With all this in mind, my experiences has led me as an educator to focus on helping
students explore. The amazing part about teaching in the gallery setting is never giving students
assignments. My role in this environment is to only foster and encourage material exploration,
likes and dislikes in art and to help students create work that is to symbolize the experience of
the day. This role has evolved my philosophy of education. I believe that my role as an educator
is to encourage the experience of learning rather than the end goal of learning. To teach
students about the journey it takes to love or hate a material, the time that is needed to
appreciate and learn about a subject and to foster a thirst for knowledge for knowledge sake.

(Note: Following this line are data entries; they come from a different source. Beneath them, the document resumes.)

Definition validate_object (p : path) (expected_hash : string) (expected_size expected_crc : N) : IO bool :=
  r ← try_ (crc32_of_file p);
  match r with
  | Err NotFound => mret false
  | Err e => throw e
  | Ok (actual_crc, actual_size) =>
      if negb (actual_size =? expected_size)%N || negb (actual_crc =? expected_crc)%N then mret false
      else
        '(hash, hashed_size, _) ← as_other (hash_path p);
        mret ((hashed_size =? expected_size)%N && bool_decide (hex_encode hash = expected_hash))
  end.

(** ** [archive] *)

(** The object takes the snapshot's place: [Stored], [Deduplicated] or [AlreadyIndexed]. *)
Definition place_object (store : path) (ix : HistoryIndex) (snapshot : Snapshot) (rel : string)
    (v expected_size expected_crc : N) : IO ArchiveOutcome :=
  let tmp := snap_path snapshot in
  let obj := object_path store (snap_hash snapshot) in
  valid ← or_discard tmp (validate_object obj (snap_hash snapshot) expected_size expected_crc);
  if valid : bool then
    _ ← ignore (remove_file tmp);
    mret (match index_get ix rel v with Some _ => AlreadyIndexed | None => Deduplicated end)
  else
    _ ← or_discard tmp (create_dir_all (parent obj));
    _ ← or_discard tmp (replace_file_atomically tmp obj);
    mret Stored.

(** The version is recorded in the sidecar and in the index. *)
Definition record_version (us : nat → string) (now : N) (store : path) (project_id rel : string)
    (v expected_size expected_crc : N) (publisher source : string) (ix : HistoryIndex) (hash : string)
    (outcome : ArchiveOutcome) : IO ArchiveOutcome :=
  if bool_decide (outcome = AlreadyIndexed) then
    e ← lift_result (ok_or (index_get ix rel v) InvalidData);
    _ ← append_object_ref (us 2) store project_id (ie_hash e) (ref_of_entry rel v e);
    mret outcome
  else
    let e := mk_IndexEntry hash expected_size expected_crc now publisher source None in
    _ ← append_object_ref (us 2) store project_id hash (ref_of_entry rel v e);
    _ ← index_save (us 3) (index_insert rel v e ix) store;
    mret outcome.

(** [archive] once the store's directory is known. *)
Definition archive_in (us : nat → string) (now : N) (store : path) (project_id rel : string)
    (v expected_size expected_crc : N) (publisher source : string) (src : path) : IO ArchiveOutcome :=
  snapshot ← create_snapshot (us 0) src store expected_size expected_crc;
  let tmp := snap_path snapshot in
  ix ← or_discard tmp (load_or_rebuild (us 1) store project_id);
  if match index_get ix rel v with
     | Some e => negb (bool_decide (ie_hash e = snap_hash snapshot))
     | None => false
     end
  then discard tmp AlreadyExists
  else
    outcome ← place_object store ix snapshot rel v expected_size expected_crc;
    record_version us now store project_id rel v expected_size expected_crc publisher source ix
      (snap_hash snapshot) outcome.

Definition archive (us : nat → string) (now : N) (c : HistoryConfig) (project_root : path)
    (project_id rel : string) (v expected_size expected_crc : N) (publisher source : string)
    (src : path) : IO ArchiveOutcome :=
  if negb (config_covers c project_id) then mret NotCovered
  else
    store ← store_dir c project_root project_id;
    archive_in us now store project_id rel v expected_size expected_crc publisher source src.

(** ** Listing *)
Definition list_versions (u : string) (c : HistoryConfig) (project_root : path) (project_id : string)
    (rel : option string) : IO (list StoredVersion) :=
  if negb (config_covers c project_id) then mret []
  else
    store ← store_dir c project_root project_id;
    ix ← load_or_rebuild u store project_id;
    mret ((λ '(r, v, e), to_stored r v e (object_path store (ie_hash e))) <$>
      filter (λ x, match rel with None => true | Some want => bool_decide (want = x.1.1) end = true)
        (iter_all ix)).

Definition list_offloaded_versions (u : string) (c : HistoryConfig) (project_root : path)
    (project_id : string) (rel : option string) : IO (list OffloadedVersion) :=
  store ← store_dir c project_root project_id;
  ix ← load_or_rebuild u store project_id;
  mret (list_offloaded ix rel).

(** ** Tags *)
Definition with_store {A} (c : HistoryConfig) (project_root : path) (project_id : string)
    (f : path → IO A) : IO A :=
  if negb (config_covers c project_id) then throw PermissionDenied
  else store ← store_dir c project_root project_id; f store.

Definition tag_add (u : string) (now : N) (c : HistoryConfig) (root : path) (pid name : string)
    (p : gmap string N) : IO Tag :=
  with_store c root pid (λ store, tag_save u store pid name now p).
Definition tag_show (c : HistoryConfig) (root : path) (pid name : string) : IO (option Tag) :=
  with_store c root pid (λ store, tag_load store pid name).
Definition store_tag_list (c : HistoryConfig) (root : path) (pid : string) : IO (list TagSummary) :=
  with_store c root pid (λ store, tag_list store pid).
Definition store_tag_remove (c : HistoryConfig) (root : path) (pid name : string) : IO bool :=
  with_store c root pid (λ store, tag_remove store pid name).

Definition protected_versions (u : string) (c : HistoryConfig) (project_root : path)
    (project_id : string) (extra_keep : list vkey) : IO (list vkey) :=
  store ← store_dir c project_root project_id;
  tag_pins ← all_pins store project_id;
  _ ← (if bool_decide (tag_pins = []) then mret ()
       else _ ← load_or_rebuild u store project_id; mret ());
  mret (extra_keep ++ tag_pins).

(** ** Garbage collection *)

(** [remove_matching]: the bytes freed so far are carried along. *)
Definition remove_matching (dir : path) (matches : string → bool) : IO N :=
  names ← read_dir_or dir;
  match names with
  | None => mret 0%N
  | Some names =>
      for_entries (λ name freed,
        if negb (matches name) then mret freed
        else
          t ← file_type (dir ++ [name]);
          if negb (is_file_node t) then mret freed
          else
            m ← try_ (symlink_metadata (dir ++ [name]));
            let sz := match m with Ok n => node_len n | Err _ => 0%N end in
            r ← try_ (remove_file (dir ++ [name]));
            mret (if is_ok r then sat_add freed sz else freed)) names 0%N
  end.

Definition sweep_stale_temporaries (store : path) : IO N :=
  freed ← remove_matching store is_index_tmp;
  let objects := objects_dir store in
  more ← remove_matching objects is_archive_tmp;
  let freed := sat_add freed more in
  shards ← read_dir_or objects;
  match shards with
  | None => mret freed
  | Some names =>
      for_entries (λ shard freed,
        t ← file_type (objects ++ [shard]);
        if negb (is_dir_node t) then mret freed
        else more ← remove_matching (objects ++ [shard]) is_meta_tmp; mret (sat_add freed more))
        names freed
  end.

Definition collect_object_hashes (store : path) : IO (list string) :=
  let objects := objects_dir store in
  shards ← read_dir_or objects;
  match shards with
  | None => mret []
  | Some names =>
      for_entries (λ shard out,
        t ← file_type (objects ++ [shard]);
        if negb (is_dir_node t) then mret out
        else
          files ← read_dir (objects ++ [shard]);
          for_entries (λ name out,
            mret (if contains_char "."%char name || negb (is_valid_object_hash name) then out
                  else out ++ [name])) files out) names []
  end.

(** The sizes of the objects a purge will remove; an object that cannot be read counts 0. *)
Definition sum_object_sizes (store : path) (hashes : list string) : IO N :=
  fold_st (λ h freed,
    m ← try_ (metadata (object_path store h));
    mret (match m with Ok n => sat_add freed (node_len n) | Err _ => freed end)) hashes 0%N.

Definition purge (u : string) (store : path) (project_id : string) (ix : HistoryIndex) : IO GcReport :=
  if existsb (λ '(_, _, e), negb (is_local e)) (iter_all ix) then throw InvalidInput
  else
    let removed := (λ '(rel, v, _), (rel, v)) <$> iter_all ix in
    let hashes := isort string_leb (elements (referenced_hashes ix)) in
    freed ← sum_object_sizes store hashes;
    _ ← index_save u (new_index project_id) store;
    r ← try_ (remove_dir_all (objects_dir store));
    _ ← match r with Ok _ | Err NotFound => mret () | Err e => throw e end;
    swept ← sweep_stale_temporaries store;
    mret (mk_GcReport removed (N.of_nat (length hashes)) (sat_add freed swept)).

(** [index.remove(rel, version)] for one victim; the hashes of the removed entries. *)
Definition remove_victim (acc : HistoryIndex * list (vkey * string)) (k : vkey) :
    HistoryIndex * list (vkey * string) :=
  let '(ix, o) := index_remove k.1 k.2 acc.1 in
  (ix, match o with Some e => acc.2 ++ [(k, ie_hash e)] | None => acc.2 end).
Definition remove_victims (victims : list vkey) (ix : HistoryIndex) :
    HistoryIndex * list (vkey * string) :=
  foldl remove_victim (ix, []) victims.

(** The removal of one object without a reference. *)
Definition remove_object (store : path) (h : string) (acc : N * N) : IO (N * N) :=
  let obj := object_path store h in
  m ← try_ (metadata obj);
  let freed := match m with Ok n => wrapping_add acc.2 (node_len n) | Err _ => acc.2 end in
  _ ← ignore (remove_file obj);
  _ ← ignore (remove_file (meta_path store h));
  mret (wrapping_add acc.1 1, freed).

Definition collect_garbage (store : path) (ix : HistoryIndex) : IO (N * N) :=
  hashes ← collect_object_hashes store;
  fold_st (remove_object store) (filter (λ h, h ∉ referenced_hashes ix) hashes) (0, 0)%N.

Definition gc (us : nat → string) (vus : vkey → string) (now : N) (c : HistoryConfig)
    (project_root : path) (project_id : string) (keep : list vkey) (do_purge : bool) : IO GcReport :=
  store ← store_dir c project_root project_id;
  ix ← load_or_rebuild (us 0) store project_id;
  if do_purge then purge (us 1) store project_id ix
  else
    protected ← protected_versions (us 1) c project_root project_id keep;
    let '(ix, removed) := remove_victims (apply_retention ix c protected now) ix in
    _ ← index_save (us 2) ix store;
    _ ← for_each (λ x, remove_object_ref (vus x.1) store x.2 x.1.1 x.1.2) removed;
    '(count, freed) ← collect_garbage store ix;
    swept ← sweep_stale_temporaries store;
    mret (mk_GcReport (fst <$> removed) count (sat_add freed swept)).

With my new found philosophy, I recently was asked to partner with a local high school
to create a high school art course for students who were working with the Alternative Education
Department. The course was to help students who have difficulty being in a standard classroom
get their art credit. With this course, it was very important to me that the focus of the students
grades revolved largely around their time spent exploring materials and big ideas during studio
time rather than their finished works. During this process I encouraged students to not to focus
on a finished product but to spend as much time as possible exploring the materials provided,
researching their interests from a lesson and to challenge themselves in ways. During this
course I made it very clear to the students that they were not being marked on whether their
art looked good but that I would be marking them on their engagement with the creative
process.
This course was my first formal teaching experience since teachers college and I found
that I would catch myself drifting to old ways of thinking, sometimes hyper-focusing on not
having enough product to mark for the program. However, during the marking process I found
that the reflections, documentation and the product of students creative process provide more
material to evaluate than expected. My evaluation demonstrated that the students began to
find a new sense of confidence in their artistic practise and were beginning to make connections
past the classroom and in the community.
To apply my new philosophy and experience to adolescents and Media Arts, I still
maintain the importance of helping students enjoy and explore the creative process and
experience that is Media Arts. However, in the case of Media Arts I believe the teachers role is
much more removed. As adolescents change from generation to generation they are becoming
more involved with media and its applications than any teacher, school board or community will
be able to keep track of. Students will become the experts at understanding the techniques and
skills needed to manipulate mediums to their use, whereas teachers will become much more of
the facilitator, challenging students to push past the techniques and take their creative process
to new levels like trying to create ones own media application. With this in mind, I think the
teachers role will particularly focus on teaching the skills of critical thinking and analyzing how
different Medias can be used to communicate ideas. The importance of analyzing personal,
cultural and historical context will become a higher expectation. It is important to foster these
critical thinking skills as adolescents are becoming a target demographic for marketing and
sources of information. This fostering of analysis and critical thinking will than allow students to
transcend this knowledge into multiple facets of their life, encouraging a thirst for knowledge
for knowledge sakes.
So to make a long story short, what does it mean to be a teacher of adolescents in the
media arts? It means you have to be conscious that your students will have a growing
understanding of the medium as technology continues to become a resource to our daily lives.
Resulting in the importance that critical thinking and analysis will be in order for adolescents to
have the tools to research and understand information and images in a formative way. All while
maintaining a safe and caring environment for growth and exploration with less focus on the
end product and more focus on the journey getting there.